**The task**: Below are the entries; give again exactly the lines from the one mentioning "Definition increases (m" through the one mentioning "if negb (String.eqb", inclusive.

*** Extracted entries ***

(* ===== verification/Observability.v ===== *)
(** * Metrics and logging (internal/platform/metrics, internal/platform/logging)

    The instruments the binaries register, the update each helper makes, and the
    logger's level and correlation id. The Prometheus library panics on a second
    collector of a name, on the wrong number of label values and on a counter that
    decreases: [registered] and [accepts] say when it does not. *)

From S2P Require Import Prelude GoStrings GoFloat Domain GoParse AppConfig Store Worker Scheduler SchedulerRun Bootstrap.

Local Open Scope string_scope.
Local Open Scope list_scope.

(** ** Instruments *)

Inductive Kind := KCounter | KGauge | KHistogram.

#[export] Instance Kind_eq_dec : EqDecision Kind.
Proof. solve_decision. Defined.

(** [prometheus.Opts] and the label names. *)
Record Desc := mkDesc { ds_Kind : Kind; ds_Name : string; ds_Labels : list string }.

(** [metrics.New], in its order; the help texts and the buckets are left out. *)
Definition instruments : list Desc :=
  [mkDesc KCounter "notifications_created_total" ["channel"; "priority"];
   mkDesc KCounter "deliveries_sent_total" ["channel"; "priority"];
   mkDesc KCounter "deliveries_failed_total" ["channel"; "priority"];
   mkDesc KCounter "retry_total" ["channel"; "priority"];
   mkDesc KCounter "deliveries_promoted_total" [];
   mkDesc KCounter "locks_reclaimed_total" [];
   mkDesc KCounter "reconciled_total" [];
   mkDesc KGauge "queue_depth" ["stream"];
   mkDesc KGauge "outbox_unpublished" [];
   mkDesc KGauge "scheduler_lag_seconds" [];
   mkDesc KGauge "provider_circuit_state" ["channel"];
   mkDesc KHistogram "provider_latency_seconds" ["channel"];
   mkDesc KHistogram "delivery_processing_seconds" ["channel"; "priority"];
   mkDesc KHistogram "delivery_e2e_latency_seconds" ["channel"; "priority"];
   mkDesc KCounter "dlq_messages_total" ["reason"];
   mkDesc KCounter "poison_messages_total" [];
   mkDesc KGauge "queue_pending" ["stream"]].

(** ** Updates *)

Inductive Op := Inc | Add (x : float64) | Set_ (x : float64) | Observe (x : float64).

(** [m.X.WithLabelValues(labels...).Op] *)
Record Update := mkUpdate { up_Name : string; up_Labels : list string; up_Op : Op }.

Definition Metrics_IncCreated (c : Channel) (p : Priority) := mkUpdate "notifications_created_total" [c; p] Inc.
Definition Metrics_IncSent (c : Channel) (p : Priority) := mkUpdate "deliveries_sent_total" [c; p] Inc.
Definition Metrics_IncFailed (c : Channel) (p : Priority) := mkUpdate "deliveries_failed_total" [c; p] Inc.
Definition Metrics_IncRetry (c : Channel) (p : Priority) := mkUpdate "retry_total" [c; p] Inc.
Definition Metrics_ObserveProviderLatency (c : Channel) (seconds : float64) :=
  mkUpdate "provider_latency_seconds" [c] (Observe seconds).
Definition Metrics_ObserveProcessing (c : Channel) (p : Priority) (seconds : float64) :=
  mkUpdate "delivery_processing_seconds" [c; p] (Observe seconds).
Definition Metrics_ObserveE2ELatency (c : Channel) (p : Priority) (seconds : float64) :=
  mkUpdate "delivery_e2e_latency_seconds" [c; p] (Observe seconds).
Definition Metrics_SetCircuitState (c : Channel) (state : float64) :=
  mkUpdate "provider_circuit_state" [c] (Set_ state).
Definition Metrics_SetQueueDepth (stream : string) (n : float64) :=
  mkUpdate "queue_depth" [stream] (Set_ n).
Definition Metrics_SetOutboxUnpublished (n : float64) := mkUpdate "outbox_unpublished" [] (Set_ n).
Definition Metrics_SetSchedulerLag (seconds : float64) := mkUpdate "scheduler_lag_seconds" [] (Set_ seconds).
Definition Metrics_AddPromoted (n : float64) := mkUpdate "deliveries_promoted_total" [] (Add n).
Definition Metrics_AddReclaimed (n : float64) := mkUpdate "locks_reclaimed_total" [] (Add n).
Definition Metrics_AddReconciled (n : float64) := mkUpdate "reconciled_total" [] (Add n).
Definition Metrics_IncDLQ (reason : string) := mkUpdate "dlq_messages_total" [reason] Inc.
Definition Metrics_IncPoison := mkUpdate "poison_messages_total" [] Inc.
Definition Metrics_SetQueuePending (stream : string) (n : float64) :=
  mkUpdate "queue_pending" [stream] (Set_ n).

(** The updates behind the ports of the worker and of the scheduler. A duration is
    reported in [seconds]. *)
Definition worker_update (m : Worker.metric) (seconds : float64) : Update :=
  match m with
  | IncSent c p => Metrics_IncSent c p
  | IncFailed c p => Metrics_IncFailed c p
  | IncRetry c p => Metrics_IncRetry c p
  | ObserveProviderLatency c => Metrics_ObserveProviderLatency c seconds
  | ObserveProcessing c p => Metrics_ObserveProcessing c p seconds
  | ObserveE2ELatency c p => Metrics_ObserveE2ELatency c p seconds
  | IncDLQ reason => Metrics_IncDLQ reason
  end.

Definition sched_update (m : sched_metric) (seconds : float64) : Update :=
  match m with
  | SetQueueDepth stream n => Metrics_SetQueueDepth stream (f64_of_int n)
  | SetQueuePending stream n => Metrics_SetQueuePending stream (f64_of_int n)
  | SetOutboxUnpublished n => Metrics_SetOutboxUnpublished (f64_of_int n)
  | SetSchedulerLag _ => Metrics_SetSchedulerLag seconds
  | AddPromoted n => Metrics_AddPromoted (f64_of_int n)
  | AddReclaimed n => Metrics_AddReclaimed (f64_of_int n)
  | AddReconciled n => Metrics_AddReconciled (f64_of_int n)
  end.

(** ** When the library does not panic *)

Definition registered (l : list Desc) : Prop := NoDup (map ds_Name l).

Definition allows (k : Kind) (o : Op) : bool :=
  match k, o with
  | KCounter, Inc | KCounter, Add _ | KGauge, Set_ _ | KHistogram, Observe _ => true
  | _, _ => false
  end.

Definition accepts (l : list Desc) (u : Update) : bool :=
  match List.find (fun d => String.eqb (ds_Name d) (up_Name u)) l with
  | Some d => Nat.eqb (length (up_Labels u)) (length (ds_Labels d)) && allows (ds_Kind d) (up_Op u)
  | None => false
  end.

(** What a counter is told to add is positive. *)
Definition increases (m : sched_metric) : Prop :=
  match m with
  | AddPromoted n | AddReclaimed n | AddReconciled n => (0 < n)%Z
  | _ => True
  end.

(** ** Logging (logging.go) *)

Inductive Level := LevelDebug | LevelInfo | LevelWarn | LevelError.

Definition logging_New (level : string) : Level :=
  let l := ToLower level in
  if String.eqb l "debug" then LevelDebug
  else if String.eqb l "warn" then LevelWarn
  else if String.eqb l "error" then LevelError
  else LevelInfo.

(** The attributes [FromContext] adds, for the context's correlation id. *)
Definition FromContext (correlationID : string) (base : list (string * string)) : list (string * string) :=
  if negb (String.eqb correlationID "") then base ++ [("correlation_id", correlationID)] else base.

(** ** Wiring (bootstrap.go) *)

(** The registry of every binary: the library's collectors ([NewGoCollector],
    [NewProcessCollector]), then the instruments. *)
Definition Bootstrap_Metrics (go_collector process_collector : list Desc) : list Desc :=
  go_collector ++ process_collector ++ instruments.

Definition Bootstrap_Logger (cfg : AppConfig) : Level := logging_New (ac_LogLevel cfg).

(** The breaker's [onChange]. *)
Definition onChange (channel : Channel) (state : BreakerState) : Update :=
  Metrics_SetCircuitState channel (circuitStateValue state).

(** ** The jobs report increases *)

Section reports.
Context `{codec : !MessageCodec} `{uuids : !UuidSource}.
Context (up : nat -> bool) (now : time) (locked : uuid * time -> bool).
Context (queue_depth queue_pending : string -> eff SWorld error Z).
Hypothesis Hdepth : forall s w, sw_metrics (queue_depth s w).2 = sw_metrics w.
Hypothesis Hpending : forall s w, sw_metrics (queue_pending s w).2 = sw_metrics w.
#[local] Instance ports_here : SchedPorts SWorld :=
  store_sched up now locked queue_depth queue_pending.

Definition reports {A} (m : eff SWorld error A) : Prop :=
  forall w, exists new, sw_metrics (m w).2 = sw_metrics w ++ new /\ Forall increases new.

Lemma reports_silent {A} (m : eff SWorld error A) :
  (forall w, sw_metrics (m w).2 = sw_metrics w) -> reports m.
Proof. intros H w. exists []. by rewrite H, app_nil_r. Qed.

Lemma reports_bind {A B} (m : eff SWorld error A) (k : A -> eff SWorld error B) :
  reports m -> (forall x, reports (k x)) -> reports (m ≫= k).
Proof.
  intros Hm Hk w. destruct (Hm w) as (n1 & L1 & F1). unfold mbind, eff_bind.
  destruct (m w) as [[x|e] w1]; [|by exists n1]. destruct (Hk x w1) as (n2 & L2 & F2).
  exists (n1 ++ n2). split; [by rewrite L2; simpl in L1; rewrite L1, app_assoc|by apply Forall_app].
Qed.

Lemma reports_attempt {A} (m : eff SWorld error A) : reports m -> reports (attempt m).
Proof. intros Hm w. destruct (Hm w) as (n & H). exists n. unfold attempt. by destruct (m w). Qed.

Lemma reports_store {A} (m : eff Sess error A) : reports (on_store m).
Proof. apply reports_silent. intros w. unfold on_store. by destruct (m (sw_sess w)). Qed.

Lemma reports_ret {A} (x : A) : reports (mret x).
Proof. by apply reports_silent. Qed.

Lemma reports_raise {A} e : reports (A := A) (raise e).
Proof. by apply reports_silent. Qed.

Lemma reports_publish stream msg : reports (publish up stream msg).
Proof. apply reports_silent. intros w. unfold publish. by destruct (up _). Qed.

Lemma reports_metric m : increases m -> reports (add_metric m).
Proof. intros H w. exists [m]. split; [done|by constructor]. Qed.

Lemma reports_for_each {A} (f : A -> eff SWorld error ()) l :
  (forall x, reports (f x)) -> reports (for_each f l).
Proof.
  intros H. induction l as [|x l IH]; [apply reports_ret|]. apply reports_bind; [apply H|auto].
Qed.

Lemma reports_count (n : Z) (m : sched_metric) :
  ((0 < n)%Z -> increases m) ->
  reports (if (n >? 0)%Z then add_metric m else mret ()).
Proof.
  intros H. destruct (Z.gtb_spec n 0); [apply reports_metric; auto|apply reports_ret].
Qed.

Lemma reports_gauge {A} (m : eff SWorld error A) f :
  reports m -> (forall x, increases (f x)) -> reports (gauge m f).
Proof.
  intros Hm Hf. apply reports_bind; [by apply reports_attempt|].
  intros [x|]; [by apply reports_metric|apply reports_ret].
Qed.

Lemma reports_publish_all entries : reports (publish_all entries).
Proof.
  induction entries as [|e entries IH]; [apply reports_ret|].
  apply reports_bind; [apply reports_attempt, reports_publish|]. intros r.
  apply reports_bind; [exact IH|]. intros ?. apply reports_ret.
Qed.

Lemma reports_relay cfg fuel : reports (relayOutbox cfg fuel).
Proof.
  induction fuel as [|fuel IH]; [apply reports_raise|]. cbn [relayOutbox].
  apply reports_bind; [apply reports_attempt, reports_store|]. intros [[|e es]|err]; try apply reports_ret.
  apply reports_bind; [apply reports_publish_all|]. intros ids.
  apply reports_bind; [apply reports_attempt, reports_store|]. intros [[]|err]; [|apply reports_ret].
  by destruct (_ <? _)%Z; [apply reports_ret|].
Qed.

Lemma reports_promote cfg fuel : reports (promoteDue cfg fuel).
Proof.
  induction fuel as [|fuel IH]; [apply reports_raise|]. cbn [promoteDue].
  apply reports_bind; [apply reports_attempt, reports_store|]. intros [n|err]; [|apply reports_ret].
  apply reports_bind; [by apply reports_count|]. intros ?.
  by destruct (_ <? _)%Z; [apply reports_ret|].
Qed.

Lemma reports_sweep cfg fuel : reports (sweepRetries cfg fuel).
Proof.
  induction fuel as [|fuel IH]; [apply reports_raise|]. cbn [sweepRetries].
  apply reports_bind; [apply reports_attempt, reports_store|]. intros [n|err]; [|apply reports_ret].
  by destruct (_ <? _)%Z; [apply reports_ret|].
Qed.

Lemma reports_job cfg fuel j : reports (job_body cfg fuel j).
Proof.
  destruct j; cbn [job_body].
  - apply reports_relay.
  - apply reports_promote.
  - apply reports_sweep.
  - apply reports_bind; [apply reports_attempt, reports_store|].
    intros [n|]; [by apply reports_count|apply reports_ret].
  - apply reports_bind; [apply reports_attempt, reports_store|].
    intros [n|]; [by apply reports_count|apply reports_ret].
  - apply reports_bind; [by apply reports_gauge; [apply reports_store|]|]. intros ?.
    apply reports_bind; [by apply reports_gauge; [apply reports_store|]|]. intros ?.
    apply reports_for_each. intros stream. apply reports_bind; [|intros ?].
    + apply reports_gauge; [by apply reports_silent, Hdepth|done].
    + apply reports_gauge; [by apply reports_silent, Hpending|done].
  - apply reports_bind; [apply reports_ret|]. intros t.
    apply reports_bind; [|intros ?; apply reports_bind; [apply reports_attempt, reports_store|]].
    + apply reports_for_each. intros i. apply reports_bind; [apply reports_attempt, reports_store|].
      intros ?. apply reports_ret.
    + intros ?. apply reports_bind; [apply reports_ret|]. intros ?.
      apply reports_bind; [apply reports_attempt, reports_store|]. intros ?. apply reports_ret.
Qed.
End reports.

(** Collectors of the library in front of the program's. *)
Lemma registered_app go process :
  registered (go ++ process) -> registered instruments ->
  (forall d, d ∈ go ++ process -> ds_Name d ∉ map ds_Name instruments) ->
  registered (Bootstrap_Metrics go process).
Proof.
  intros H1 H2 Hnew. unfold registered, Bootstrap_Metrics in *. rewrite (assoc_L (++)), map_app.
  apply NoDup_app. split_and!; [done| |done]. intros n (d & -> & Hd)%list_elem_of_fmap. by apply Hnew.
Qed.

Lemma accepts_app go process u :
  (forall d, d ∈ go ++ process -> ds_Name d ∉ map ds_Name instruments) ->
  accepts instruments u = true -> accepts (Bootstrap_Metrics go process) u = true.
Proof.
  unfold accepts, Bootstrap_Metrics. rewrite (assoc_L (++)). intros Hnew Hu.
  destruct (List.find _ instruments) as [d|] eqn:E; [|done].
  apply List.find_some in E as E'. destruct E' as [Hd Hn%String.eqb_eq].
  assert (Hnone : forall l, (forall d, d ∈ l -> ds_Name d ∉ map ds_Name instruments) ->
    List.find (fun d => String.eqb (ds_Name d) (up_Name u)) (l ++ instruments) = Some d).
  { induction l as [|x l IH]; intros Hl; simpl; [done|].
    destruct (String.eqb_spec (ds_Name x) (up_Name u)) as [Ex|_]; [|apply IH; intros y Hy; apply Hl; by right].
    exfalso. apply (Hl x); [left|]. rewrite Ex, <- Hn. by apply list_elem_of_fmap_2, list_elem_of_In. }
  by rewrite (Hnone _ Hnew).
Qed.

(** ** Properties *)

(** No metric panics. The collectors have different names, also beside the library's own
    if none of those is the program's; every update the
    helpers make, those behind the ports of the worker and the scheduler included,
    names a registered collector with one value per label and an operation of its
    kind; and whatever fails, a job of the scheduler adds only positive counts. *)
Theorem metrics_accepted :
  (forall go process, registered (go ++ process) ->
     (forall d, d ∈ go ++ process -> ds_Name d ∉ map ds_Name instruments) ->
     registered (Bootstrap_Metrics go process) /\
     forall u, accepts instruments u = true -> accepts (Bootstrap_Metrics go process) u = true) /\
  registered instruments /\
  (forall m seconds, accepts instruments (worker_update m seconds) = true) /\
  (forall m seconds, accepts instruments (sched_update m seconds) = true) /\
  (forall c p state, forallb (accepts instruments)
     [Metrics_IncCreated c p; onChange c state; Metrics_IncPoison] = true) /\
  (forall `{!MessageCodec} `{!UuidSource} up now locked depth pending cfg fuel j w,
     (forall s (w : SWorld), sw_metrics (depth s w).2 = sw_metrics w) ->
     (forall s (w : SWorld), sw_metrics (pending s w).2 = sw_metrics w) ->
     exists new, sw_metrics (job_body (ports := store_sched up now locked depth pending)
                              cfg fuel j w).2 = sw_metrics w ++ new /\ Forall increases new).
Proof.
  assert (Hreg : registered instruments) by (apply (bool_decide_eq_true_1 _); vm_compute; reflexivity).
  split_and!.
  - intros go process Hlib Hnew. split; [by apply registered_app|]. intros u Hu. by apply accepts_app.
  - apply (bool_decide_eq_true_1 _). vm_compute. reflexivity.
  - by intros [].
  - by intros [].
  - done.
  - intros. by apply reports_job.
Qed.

*** End of Extracted entries ***

**Written solution**:
Definition increases (m : sched_metric) : Prop :=
  match m with
  | AddPromoted n | AddReclaimed n | AddReconciled n => (0 < n)%Z
  | _ => True
  end.

(** ** Logging (logging.go) *)

Inductive Level := LevelDebug | LevelInfo | LevelWarn | LevelError.

Definition logging_New (level : string) : Level :=
  let l := ToLower level in
  if String.eqb l "debug" then LevelDebug
  else if String.eqb l "warn" then LevelWarn
  else if String.eqb l "error" then LevelError
  else LevelInfo.

(** The attributes [FromContext] adds, for the context's correlation id. *)
Definition FromContext (correlationID : string) (base : list (string * string)) : list (string * string) :=
  if negb (String.eqb correlationID "") then base ++ [("correlation_id", correlationID)] else base.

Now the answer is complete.